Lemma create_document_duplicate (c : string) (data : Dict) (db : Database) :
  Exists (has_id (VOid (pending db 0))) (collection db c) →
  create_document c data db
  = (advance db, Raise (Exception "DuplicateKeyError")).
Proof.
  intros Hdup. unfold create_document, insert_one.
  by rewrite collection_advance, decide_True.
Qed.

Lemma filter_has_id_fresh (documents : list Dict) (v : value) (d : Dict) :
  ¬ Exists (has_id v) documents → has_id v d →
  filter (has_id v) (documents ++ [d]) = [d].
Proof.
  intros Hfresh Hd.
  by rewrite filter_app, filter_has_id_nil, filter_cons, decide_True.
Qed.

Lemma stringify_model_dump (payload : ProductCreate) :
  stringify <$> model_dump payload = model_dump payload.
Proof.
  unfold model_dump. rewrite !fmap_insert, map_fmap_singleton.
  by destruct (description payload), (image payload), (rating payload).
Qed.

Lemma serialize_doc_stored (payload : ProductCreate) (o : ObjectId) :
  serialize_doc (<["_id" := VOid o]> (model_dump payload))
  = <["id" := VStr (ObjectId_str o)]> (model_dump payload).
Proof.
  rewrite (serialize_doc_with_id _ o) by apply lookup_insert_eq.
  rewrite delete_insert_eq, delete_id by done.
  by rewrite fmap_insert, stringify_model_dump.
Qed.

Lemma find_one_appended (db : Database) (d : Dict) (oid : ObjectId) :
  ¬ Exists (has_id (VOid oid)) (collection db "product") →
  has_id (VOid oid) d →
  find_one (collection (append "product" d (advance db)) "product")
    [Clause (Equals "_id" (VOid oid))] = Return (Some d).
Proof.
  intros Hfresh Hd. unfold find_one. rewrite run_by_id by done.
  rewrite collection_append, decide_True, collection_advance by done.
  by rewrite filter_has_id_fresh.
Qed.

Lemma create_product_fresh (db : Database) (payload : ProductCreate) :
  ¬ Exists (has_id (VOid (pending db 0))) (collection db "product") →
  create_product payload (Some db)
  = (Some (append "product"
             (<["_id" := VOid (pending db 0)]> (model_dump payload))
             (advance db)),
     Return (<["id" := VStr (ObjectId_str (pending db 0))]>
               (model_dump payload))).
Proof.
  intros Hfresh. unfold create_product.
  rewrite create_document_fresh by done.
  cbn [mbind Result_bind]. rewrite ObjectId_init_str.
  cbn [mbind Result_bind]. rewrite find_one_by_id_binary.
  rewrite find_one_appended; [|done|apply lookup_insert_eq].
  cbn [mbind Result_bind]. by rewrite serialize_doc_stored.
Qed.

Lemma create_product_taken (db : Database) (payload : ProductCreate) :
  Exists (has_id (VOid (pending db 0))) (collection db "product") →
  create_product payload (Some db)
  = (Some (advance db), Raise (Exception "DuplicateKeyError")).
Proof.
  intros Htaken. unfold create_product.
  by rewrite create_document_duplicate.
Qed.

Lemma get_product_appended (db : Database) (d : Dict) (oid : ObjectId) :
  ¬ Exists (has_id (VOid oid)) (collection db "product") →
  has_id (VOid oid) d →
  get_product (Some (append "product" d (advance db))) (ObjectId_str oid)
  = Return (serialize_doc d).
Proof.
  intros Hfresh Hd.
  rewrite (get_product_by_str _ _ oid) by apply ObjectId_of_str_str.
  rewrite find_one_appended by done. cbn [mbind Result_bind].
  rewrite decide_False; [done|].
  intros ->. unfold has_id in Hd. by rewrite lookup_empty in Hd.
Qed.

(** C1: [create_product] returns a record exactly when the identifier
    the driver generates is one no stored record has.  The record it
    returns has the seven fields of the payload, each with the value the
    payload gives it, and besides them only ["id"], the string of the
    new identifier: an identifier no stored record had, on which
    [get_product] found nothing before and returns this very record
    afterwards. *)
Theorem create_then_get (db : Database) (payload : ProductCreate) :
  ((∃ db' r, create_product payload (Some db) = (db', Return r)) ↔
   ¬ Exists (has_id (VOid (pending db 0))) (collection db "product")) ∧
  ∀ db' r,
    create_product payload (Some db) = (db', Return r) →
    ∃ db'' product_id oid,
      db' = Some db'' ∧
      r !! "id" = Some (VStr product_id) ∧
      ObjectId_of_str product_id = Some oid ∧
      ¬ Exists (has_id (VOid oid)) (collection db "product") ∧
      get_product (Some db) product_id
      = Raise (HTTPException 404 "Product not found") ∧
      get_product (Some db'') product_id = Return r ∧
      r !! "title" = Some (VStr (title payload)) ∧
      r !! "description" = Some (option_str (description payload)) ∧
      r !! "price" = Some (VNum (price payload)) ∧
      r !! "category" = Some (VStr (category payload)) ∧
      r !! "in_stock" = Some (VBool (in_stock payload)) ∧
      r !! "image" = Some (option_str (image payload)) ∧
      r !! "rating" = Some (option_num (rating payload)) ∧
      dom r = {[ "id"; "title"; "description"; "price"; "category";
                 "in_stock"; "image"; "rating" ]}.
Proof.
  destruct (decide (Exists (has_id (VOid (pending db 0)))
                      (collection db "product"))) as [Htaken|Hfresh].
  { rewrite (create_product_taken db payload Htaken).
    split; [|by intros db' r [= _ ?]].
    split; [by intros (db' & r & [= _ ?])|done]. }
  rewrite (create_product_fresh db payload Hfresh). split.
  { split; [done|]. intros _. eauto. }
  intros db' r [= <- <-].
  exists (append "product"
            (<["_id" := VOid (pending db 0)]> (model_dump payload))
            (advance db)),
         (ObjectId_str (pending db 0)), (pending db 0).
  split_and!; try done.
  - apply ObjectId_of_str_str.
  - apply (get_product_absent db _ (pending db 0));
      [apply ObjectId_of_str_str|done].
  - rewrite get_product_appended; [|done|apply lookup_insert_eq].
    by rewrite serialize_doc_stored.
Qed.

----

== Task objective ==
After locating the line holding "stringify <$> model_dump" above, output exactly that line and every line after it through the line holding "Lemma serialize_doc_stored (payload". Include nothing else.

== Finished task ==
  stringify <$> model_dump payload = model_dump payload.
Proof.
  unfold model_dump. rewrite !fmap_insert, map_fmap_singleton.
  by destruct (description payload), (image payload), (rating payload).
Qed.

Lemma serialize_doc_stored (payload : ProductCreate) (o : ObjectId) :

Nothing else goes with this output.